Call Caperton Walling Law Firm, PLLC today at (972) 839-1040 to learn more about the estate planning process or contact us online.
Frequently Asked Questions
What is Estate Planning?
Estate planning is the act of creating a plan to manage your estate both while you’re alive and after you’ve passed away. Every person can benefit from estate planning regardless of net worth.
Can I create my own estate plan?
While you can create your own estate plan and there are resources to do so online, it’s always better to work with trained and qualified estate planning attorneys to ensure things are done in accordance with all applicable laws. If your estate isn’t planned properly then your loved ones may be forced to endure ongoing issues with the distribution of your estate which can be both stressful and costly.
Do I need an estate plan if I hold all my assets jointly with another?
Yes. If you or the person you hold assets with find themselves in a situation where you’re the surviving owner of assets that were held jointly, then you’ll need to be able to transfer that asset in the event of your death. Having things arranged ahead of time saves a lot of work and heartache at a later date.
When should an estate plan be reviewed?
It’s a good idea to review your estate plan regularly.
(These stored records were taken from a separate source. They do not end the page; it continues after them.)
(* ===== verification/SimBpf.v ===== *)
(** * A library that keeps the laws

    An executable store of maps with the operations of [TcLoad.BpfKernel]; it
    shows that the laws of TcLaws.v can hold. *)

From stdpp Require Import gmap.
From S2P Require Import Prelude Words Slices Text Results StrOps TcLoad TcLaws.
Local Open Scope Z_scope.

(** Open descriptors with their maps, the contents, and the maps that replace
    those of the opened object. *)
Record sim_bpf := mkSim {
  sb_fds : gmap Z Z;
  sb_cells : gmap (Z * list Z) (list Z);
  sb_shared : gmap (list Z) Z
}.

(** Every object has every map and program. *)
Definition sim_maps : list (list Z) :=
  bs <$> ["config_map"; "counters_map"; "client_map"; "session_map"; "scratch_map"; "stats_map"; "tc_progs";
          "xdp_progs"; "tx_devmap"; "port_map"; "xdp_peer_progs"]%string.

Definition sim_top (b : sim_bpf) : Z :=
  foldr (λ fi m, Z.max (Z.max fi.1 fi.2) m) 0 (map_to_list (sb_fds b)).

Fixpoint index_of (n : list Z) (l : list (list Z)) : option nat :=
  match l with
  | [] => None
  | x :: l => if decide (x = n) then Some 0%nat else S <$> index_of n l
  end.

(** The descriptors of a loaded object are the next ones. *)
Fixpoint sim_new (shared : gmap (list Z) Z) (next : Z) (ns : list (list Z)) : gmap Z Z :=
  match ns with
  | [] => ∅
  | n :: ns => <[next := default next (shared !! n)]> (sim_new shared (next + 1) ns)
  end.

Definition sim_load (b : sim_bpf) : sim_bpf :=
  mkSim (sim_new (sb_shared b) (sim_top b + 1) sim_maps ∪ sb_fds b) (sb_cells b) (sb_shared b).
Definition sim_skel (b : sim_bpf) : skel :=
  mkSkel (λ n, (λ k, sim_top b + 1 + Z.of_nat k) <$> index_of n sim_maps)
         (λ n, Some (sim_top b + 100 + Z.of_nat (length n))).

Definition sim_update (b : sim_bpf) (fd : Z) (key v : list Z) : bool * sim_bpf :=
  match sb_fds b !! fd with
  | Some id => (true, mkSim (sb_fds b) (<[(id, key) := v]> (sb_cells b)) (sb_shared b))
  | None => (false, b)
  end.

#[global] Instance sim_bpf_kernel : BpfKernel sim_bpf := {|
  bk_open b _ := (Some 0, mkSim (sb_fds b) (sb_cells b) ∅);
  bk_reuse_fd b _ n fd :=
    match sb_fds b !! fd with
    | Some id => (true, mkSim (sb_fds b) (sb_cells b) (<[n := id]> (sb_shared b)))
    | None => (false, b)
    end;
  bk_load b _ := (Some (sim_skel b), sim_load b);
  bk_update := sim_update;
  bk_attach_xdp b _ _ := (Some 1, b);
  bk_link_drop b _ := b;
  bk_xdp_attach b _ _ _ := (0, b);
  bk_xdp_detach b _ _ := b;
  bk_tc_create b _ := (true, b);
  bk_tc_attach b _ := (true, b)
|}.

(** ** The laws *)

Lemma sim_top_ge b fd id : sb_fds b !! fd = Some id → fd ≤ sim_top b ∧ id ≤ sim_top b.
Proof.
  intros Hm. apply elem_of_map_to_list in Hm. unfold sim_top. revert Hm.
  induction (map_to_list (sb_fds b)) as [|[f i] l IH]; [by intros ?%not_elem_of_nil|].
  intros [[= -> ->]|Hin]%elem_of_cons; cbn; [lia|]. specialize (IH Hin). lia.
Qed.

Lemma sim_new_below shared next ns fd : fd < next → sim_new shared next ns !! fd = None.
Proof.
  revert next. induction ns as [|n ns IH]; intros next Hlt; cbn [sim_new]; [done|].
  rewrite lookup_insert_ne by lia. apply IH. lia.
Qed.

Lemma sim_new_lookup shared next ns n k : index_of n ns = Some k →
  sim_new shared next ns !! (next + Z.of_nat k) = Some (default (next + Z.of_nat k) (shared !! n)).
Proof.
  revert next k. induction ns as [|x ns IH]; intros next k; cbn [index_of sim_new]; [done|].
  case_decide as Hx.
  - intros [= <-]. subst. rewrite Z.add_0_r. apply lookup_insert_eq.
  - destruct (index_of n ns) as [j|] eqn:Hj; [|done]. intros [= <-]. rewrite lookup_insert_ne by lia.
    replace (next + Z.of_nat (S j)) with (next + 1 + Z.of_nat j) by lia. by apply IH.
Qed.

Lemma index_of_inj n1 n2 ns k : index_of n1 ns = Some k → index_of n2 ns = Some k → n1 = n2.
Proof.
  revert k. induction ns as [|x ns IH]; intros k; cbn [index_of]; [done|].
  repeat case_decide; [congruence|..].
  - intros [= <-]. by destruct (index_of n2 ns).
  - destruct (index_of n1 ns); [|done]. by intros [= <-] [=].
  - destruct (index_of n1 ns) as [i|], (index_of n2 ns) as [j|]; [|done..]. intros [= <-] [= ->].
    by apply (IH i).
Qed.

Lemma sim_load_lookup b n fd : sk_maps (sim_skel b) n = Some fd →
  ∃ k, index_of n sim_maps = Some k ∧ fd = sim_top b + 1 + Z.of_nat k ∧
       sb_fds (sim_load b) !! fd = Some (default fd (sb_shared b !! n)).
Proof.
  cbn [sim_skel sk_maps]. destruct (index_of n sim_maps) as [k|] eqn:Hk; [|done]. intros [= <-].
  exists k. split; [done|]. split; [done|]. cbn [sim_load sb_fds]. apply lookup_union_Some_l.
  by apply sim_new_lookup.
Qed.

#[global] Instance sim_bpf_laws : BpfLaws sim_bpf.
Proof.
  refine {| bl_map b fd := sb_fds b !! fd; bl_cell b id key := sb_cells b !! (id, key);
            bl_shared b _ n := sb_shared b !! n |};
    cbn [bk_open bk_reuse_fd bk_load bk_update bk_attach_xdp bk_link_drop bk_xdp_attach bk_xdp_detach
         bk_tc_create bk_tc_attach sim_bpf_kernel].
  - intros b obj o b' [= <- <-]. split; [by split|done].
  - intros b o n fd r b'. destruct (sb_fds b !! fd) as [id|] eqn:Hfd; intros [= <- <-]; [|by split; [split|]].
    split; [by split|]. intros _ n'. cbn [sb_shared]. case_decide as Hn.
    + subst. apply lookup_insert_eq.
    + by rewrite lookup_insert_ne.
  - intros b o r b' [= _ <-]. split; [|done]. intros fd id Hm. cbn [sim_load sb_fds].
    apply lookup_union_Some_raw. right. split; [|done]. apply sim_new_below.
    apply sim_top_ge in Hm. lia.
  - intros b o s b' n fd id [= <- <-] Hfd Hs. apply sim_load_lookup in Hfd as (k & _ & _ & ->). by rewrite Hs.
  - intros b o s b' n fd [= <- <-] Hfd Hs. apply sim_load_lookup in Hfd as (k & _ & -> & ->). rewrite Hs.
    eexists. split; [done|]. intros fd' Hm%sim_top_ge. cbn in Hm. lia.
  - intros b o s b' n1 n2 fd1 fd2 id [= <- <-] H1 H2 S1 S2.
    apply sim_load_lookup in H1 as (k1 & I1 & -> & ->), H2 as (k2 & I2 & -> & ->). rewrite S1, S2.
    cbn [default]. intros [= <-] [= Heq]. apply (index_of_inj n1 n2 sim_maps k1); [done|].
    rewrite I2. f_equal. unfold id in Heq. lia.
  - intros b fd key v b'. unfold sim_update. destruct (sb_fds b !! fd) as [id|] eqn:Hfd; [|done].
    intros [= <-]. exists id. split; [done|]. split; [done|]. intros id' key'. cbn [sb_cells].
    case_decide as Hc; [destruct Hc as [-> ->]; apply lookup_insert_eq|].
    apply lookup_insert_ne. intros [= -> ->]. by apply Hc.
  - intros b fd key v b'. unfold sim_update. destruct (sb_fds b !! fd); [done|]. intros [= <-]. by split.
  - intros b fd i r b' [= _ <-]. by split.
  - intros b l. by split.
  - intros b i fd fl r b' [= _ <-]. by split.
  - intros b i fl. by split.
  - intros b h r b' [= _ <-]. by split.
  - intros b h r b' [= _ <-]. by split.
Defined.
We suggest either quarterly or twice a year if things are actively changing. If your life is relatively the same from year to year then you may be able to get away with only reviewing your estate plan every two or three years. However, if something has changed then it’s a good idea to review your estate plan sooner than later.
Do I need a Will if I have a small estate?
Having a will, regardless of the size of your estate, will ensure your assets are divided in the way that you prefer. The state of Texas has a statute that allows the state the ability to dictate how your assets are distributed if you lack a will. This means that things may not be distributed in accordance with your wishes should you pass.
What are Trusts?
A trust is essentially an account that holds assets. They are typically used to hold assets for minors or adults who have been deemed incompetent.